During that time, the volume knobs and exposed tube amplifiers rise slowly and regally from the dustproof box, giving the listener time to fully admire Sennheiser’s handiwork. And so they should, for the German firm has spent 12 years on a mission to create the world’s best headphones - no matter the cost – and they look as beautiful as they sound.
Before I donned the extremely comfortable leather headset, I was prepared to be underwhelmed. What headphones could cost $50,000, the price of a BMW 5-series car? Within seconds of listening, however, my assumptions fell apart. This is a pair of headphones that will ruin all other headphone experiences.
The sound is crystal clear – almost alarmingly so, because it is both delicate and powerful at the same time – and the reproduction is the truest I have heard. I chose tracks that I have been listening to since I was 16 years old and knew like the back of my hand, but I still heard intricate layers of music I had never noticed before.
This level of sophistication is due to the combination of technology used – the HE1 is an electrostatic headphone system with an innovative amplifier concept that combines a traditional tube amplifier with a transistor version.

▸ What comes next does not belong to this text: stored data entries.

Record ResumeStatusV2 := mkResumeStatus {
  rs_identity : JobGenerationV2;
  rs_accept_body_digest : ContentDigestV2;
  rs_plan_revision : Z;
  rs_entries : list ResumeEntryV2;
  rs_challenge_nonce : list byte;
  challenge_mac : list byte;
}.

Record CancelV2 := mkCancel {
  ca_identity : JobGenerationV2;
  scope : CancelScopeV2;
  ca_entry_id : option Z;
  ca_failure_code : Z;
}.

Record ManifestErrorV2 := mkError {
  me_identity : JobGenerationV2;
  me_failure_code : Z;
  phase : ManifestFailurePhaseV2;
  me_entry_id : option Z;
}.

Inductive ManifestV2Frame :=
| Offer (v : ManifestOfferV2)
| Accept (v : ManifestAcceptV2)
| EntryStart (v : EntryStartV2)
| EntryContentDigest (v : EntryContentDigestFrameV2)
| EntryBlock (v : EntryBlockV2)
| EntryComplete (v : EntryCompleteV2)
| EntryResult (v : EntryResultV2)
| JobComplete (v : JobCompleteV2)
| DeliveryProof (v : DeliveryProofV2)
| ResumeRequest (v : ResumeRequestV2)
| ResumeStatus (v : ResumeStatusV2)
| Cancel (v : CancelV2)
| Error (v : ManifestErrorV2).

(** Why the offer inside a frame was refused: the source keeps the message. *)
Inductive OfferRejection :=
| OfferCodecRejected (e : ManifestV2CodecError)
| OfferDigestDisagrees.

Inductive ManifestV2FrameCodecError :=
| FE_Truncated
| FE_BadMagic
| FE_UnsupportedVersion (v : Z)
| FE_UnknownFrameType (v : Z)
| FE_LengthMismatch (declared actual : Z)
| FE_FrameTooLarge
| FE_TrailingBytes
| FE_UnknownTag (name : string) (value : Z)
| FE_CountTooLarge
| FE_InvalidUtf8
| FE_UnsafeComponent
| FE_InvalidIdentity
| FE_InvalidChallenge
| FE_InvalidEntryId
| FE_InvalidRootId
| FE_InvalidBlock
| FE_InvalidOptional
| FE_InvalidCancelScope
| FE_Offer (why : OfferRejection)
| FE_UnexpectedOfferPayload
| FE_UnexpectedEof.

#[export] Instance JobGenerationV2_eq_dec : EqDecision JobGenerationV2.
Proof. solve_decision. Defined.
#[export] Instance EntryDispositionV2_eq_dec : EqDecision EntryDispositionV2.
Proof. solve_decision. Defined.
#[export] Instance EntryResultKindV2_eq_dec : EqDecision EntryResultKindV2.
Proof. solve_decision. Defined.
#[export] Instance EntryCompletionChoiceV2_eq_dec : EqDecision EntryCompletionChoiceV2.
Proof. solve_decision. Defined.
#[export] Instance EntryResultV2_eq_dec : EqDecision EntryResultV2.
Proof. solve_decision. Defined.
#[export] Instance OfferRejection_eq_dec : EqDecision OfferRejection.
Proof. solve_decision. Defined.
#[export] Instance ManifestV2FrameCodecError_eq_dec : EqDecision ManifestV2FrameCodecError.
Proof. solve_decision. Defined.

(** ** Writers *)

Abbreviation frame_result A := (result ManifestV2FrameCodecError A).
Abbreviation writer := (result ManifestV2FrameCodecError (list byte)).

Definition put (bs : list byte) : writer := Ok bs.
(** [if refused { return Err(e) }] *)
Definition refuse (refused : bool) (e : ManifestV2FrameCodecError) : writer :=
  if refused then Err e else Ok [].
(** One encoder after the other, the first error returned. *)
Definition write_seq (w1 w2 : writer) : writer := a ← w1; b ← w2; Ok (a ++ b).
Declare Scope writer_scope.
Delimit Scope writer_scope with writer.
Infix "⊕" := write_seq (at level 60, right associativity) : writer_scope.
Local Open Scope writer_scope.

Definition as_u32 (v : Z) : Z := v mod 2 ^ 32.

(** [for (index, item) in items.iter().enumerate()] *)
Fixpoint write_indexed {A} (index : Z) (w : Z -> A -> writer) (items : list A) : writer :=
  match items with
  | [] => put []
  | item :: items' => w index item ⊕ write_indexed (index + 1) w items'
  end.

Definition zero_bytes (n : Z) : list byte := replicate (Z.to_nat n) (byte_of 0).

Definition identity (v : JobGenerationV2) : writer :=
  refuse (bool_decide (jg_job_id v = zero_bytes JOB_ID_BYTES) || (jg_generation v =? 0))
    FE_InvalidIdentity ⊕
  put (jg_job_id v) ⊕ put (push_u32 (jg_generation v)).

Definition checked_entry_id (eid : Z) : frame_result unit :=
  if MAX_MANIFEST_V2_ENTRIES <=? eid then Err FE_InvalidEntryId else Ok tt.

(** [checked_entry_id(entry_id)?] inside an encoder. *)
Definition check_entry_id (eid : Z) : writer := _ ← checked_entry_id eid; Ok [].

Definition optional_digest (v : option ContentDigestV2) : list byte :=
  match v with Some d => push_u8 1 ++ d | None => push_u8 0 end.

Definition optional_u32 (v : option Z) : list byte :=
  match v with Some n => push_u8 1 ++ push_u32 n | None => push_u8 0 end.

Definition count (value maximum : Z) : writer :=
  refuse (maximum <? value) FE_CountTooLarge ⊕
  refuse (negb (is_u32 value)) FE_CountTooLarge ⊕
  put (push_u32 value).

Definition validate_frame_component (value : str) : frame_result unit :=
  if bool_decide (value = []) || bool_decide (value = lit ".") || bool_decide (value = lit "..")
     || (MAX_MANIFEST_V2_COMPONENT_BYTES <? zlen value)
     || existsb (fun ch => is_control ch || is_separator ch) (chars value)
  then Err FE_UnsafeComponent
  else Ok tt.

Definition write_component (value : str) : writer :=
  (_ ← validate_frame_component value; Ok []) ⊕
  refuse (negb (is_u32 (zlen value))) FE_UnsafeComponent ⊕
  put (push_u32 (zlen value)) ⊕ put value.

Arguments put : simpl never.
Arguments refuse : simpl never.
Arguments write_seq : simpl never.
Arguments check_entry_id : simpl never.
Arguments count : simpl never.

(** ** Tags *)

(** The discriminants ([#[repr(u8)]]) and the decoders of [tag_decoder!]. *)
Definition unknown_tag {A} (name : string) (value : Z) : frame_result A :=
  Err (FE_UnknownTag name value).

Definition entry_disposition_id (v : EntryDispositionV2) : Z :=
  match v with ReceivePayload => 0 | DispositionReuseExisting => 1 end.
Definition entry_disposition (value : Z) : frame_result EntryDispositionV2 :=
  match value with
  | 0 => Ok ReceivePayload
  | 1 => Ok DispositionReuseExisting
  | other => unknown_tag "entry disposition" other
  end.

Definition entry_encoding_id (v : EntryEncodingV2) : Z :=
  match v with Identity => 0 | Zstd => 1 end.
Definition entry_encoding (value : Z) : frame_result EntryEncodingV2 :=
  match value with
  | 0 => Ok Identity
  | 1 => Ok Zstd
  | other => unknown_tag "entry encoding" other
  end.
Lemma accepts_entry_start :
  accepts decode_entry_start (fun v out =>
    encode_entry_start v = Ok out /\ wf_entry_start v = true).
Proof.
  unfold decode_entry_start. accept_step id [? ?]. accept_step eid [-> [? ?]].
  accept_step k ->. accept_step size [-> ?].
  destruct (_ || _) eqn:?; [apply accepts_fail|]. accept_ret.
  unfold encode_entry_start, wf_entry_start. accept_finish.
Qed.

Lemma reads_content_digest_frame v out :
  wf_content_digest_frame v = true -> encode_content_digest_frame v = Ok out ->
  reads decode_content_digest_frame out v.
Proof.
  unfold wf_content_digest_frame, encode_content_digest_frame. intros Hwf H. write_inv.
  destruct v. cbn in *. bool_prop. unfold decode_content_digest_frame.
  repeat read_step. apply reads_ret.
Qed.

Lemma accepts_content_digest_frame :
  accepts decode_content_digest_frame (fun v out =>
    encode_content_digest_frame v = Ok out /\ wf_content_digest_frame v = true).
Proof.
  unfold decode_content_digest_frame. accept_step id [? ?].
  accept_step eid [-> [? ?]]. accept_step d [-> ?]. accept_step k ->. accept_ret.
  unfold encode_content_digest_frame, wf_content_digest_frame. accept_finish.
Qed.

Lemma reads_entry_block v out :
  wf_entry_block v = true -> encode_entry_block v = Ok out -> reads decode_entry_block out v.
Proof.
  unfold wf_entry_block, encode_entry_block. intros Hwf H. write_inv. destruct v.
  cbn in *. bool_prop. unfold decode_entry_block. do 5 read_step.
  eapply reads_bind_r; [by apply reads_f_bytes|]. cbn beta.
  rewrite !(proj2 (Z.eqb_neq _ _)) by done. rewrite (proj2 (Z.ltb_ge _ _)) by done.
  apply reads_ret.
Qed.

Lemma accepts_entry_block :
  accepts decode_entry_block (fun v out =>
    encode_entry_block v = Ok out /\ wf_entry_block v = true).
Proof.
  unfold decode_entry_block. accept_step id [? ?]. accept_step eid [-> [? ?]].
  accept_step i [-> ?]. accept_step o [-> ?]. accept_step n [-> ?].
  accept_step bs [-> [Hmax ?]].
  destruct (_ || _) eqn:?; [apply accepts_fail|]. accept_ret.
  apply Z.ltb_ge in Hmax. unfold encode_entry_block, wf_entry_block. accept_finish.
Qed.

Lemma reads_entry_complete v out :
  wf_entry_complete v = true -> encode_entry_complete v = Ok out ->
  reads decode_entry_complete out v.
Proof.
  unfold wf_entry_complete, encode_entry_complete. intros Hwf H. write_inv. destruct v.
  cbn in *. bool_prop. unfold decode_entry_complete. repeat read_step. apply reads_ret.
Qed.
(** [SourceTracker::admit]; [Granted key] is the guard, which holds [key]. *)
Definition admit_source (m : entries_map) (s : PeerSource) (now : Instant)
    : entries_map * AdmitResult SourceKey :=
  let keys := source_keys s in
  let endpoint_key := KeyEndpoint (endpoint_id s) in
  match ensure_capacity m keys now with
  | (m1, Err r) => (m1, AdmitRejected r)
  | (m1, Ok _) =>
    if match m1 !! endpoint_key with
       | Some st => max_connections_per_endpoint config <=? src_active_connections st
       | None => false
       end
    then (m1, AdmitRejected
                (source_rejection EndpointRateLimited (unavailable_retry_after config)))
    else
      match debit_keys m1 keys now with
      | (m2, AdmitRejected r) => (m2, AdmitRejected r)
      | (m2, AdmitPanicked) => (m2, AdmitPanicked)
      | (m2, Granted _) =>
        match m2 !! endpoint_key with
        | Some st =>
          (<[endpoint_key := mkSourceState (bucket st) (src_active_connections st + 1)
                               (last_seen st)]> m2, Granted endpoint_key)
        | None => (m2, AdmitPanicked)
        end
      end
  end.

Definition observe_direct (m : entries_map) (ip : IpAddr) (now : Instant)
    : entries_map * AdmitResult unit :=
  match ensure_capacity m (direct_keys ip) now with
  | (m1, Err r) => (m1, AdmitRejected r)
  | (m1, Ok _) => debit_keys m1 (direct_keys ip) now
  end.

(** [Drop for SourceGuard] *)
Definition drop_source_guard (m : entries_map) (key : SourceKey) : entries_map :=
  match m !! key with
  | Some st =>
    <[key := mkSourceState (bucket st) (saturating_sub (src_active_connections st) 1)
               (last_seen st)]> m
  | None => m
  end.
End Tracker.
Arguments Granted {A} a.
Arguments AdmitRejected {A} r.
Arguments AdmitPanicked {A}.

(** ** The tracker and its live guards *)

Record TrackerState := mkTracker { st_entries : entries_map; st_guards : list SourceKey }.

Definition tracker_init : TrackerState := mkTracker ∅ [].

(** One call under the tracker's lock, or the drop of one live guard. *)
Inductive source_step (config : BrokerConfig) : TrackerState -> TrackerState -> Prop :=
| step_admit st s now m r :
    admit_source config (st_entries st) s now = (m, r) ->
    source_step config st
      (mkTracker m (match r with Granted key => key :: st_guards st | _ => st_guards st end))
| step_observe st ip now m r :
    observe_direct config (st_entries st) ip now = (m, r) ->
    source_step config st (mkTracker m (st_guards st))
| step_drop st before key after :
    st_guards st = before ++ key :: after ->
    source_step config st
      (mkTracker (drop_source_guard (st_entries st) key) (before ++ after)).

Definition source_reachable (config : BrokerConfig) (st : TrackerState) : Prop :=
  rtc (source_step config) tracker_init st.

(** The connections the map records for a key. *)
Definition active (m : entries_map) (key : SourceKey) : Z :=
  match m !! key with Some st => src_active_connections st | None => 0 end.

It has a frequency that extends well beyond the range of human hearing (8 Hz to over 100,000 kHz), according to Sennheiser – you could turn it up full volume and, literally, blow your mind.
“I am very proud of this exceptional product,” co-CEO Andreas Sennheiser said during the launch last year. “It is able to deceive our senses...creating the perfect illusion of being directly immersed in the sound.” Unlike most promotional statements, this one rings true.
It may be a preposterous way to spend money, but if I had a spare $50,000 knocking about, would I buy the HE1? Over a BMW – any day.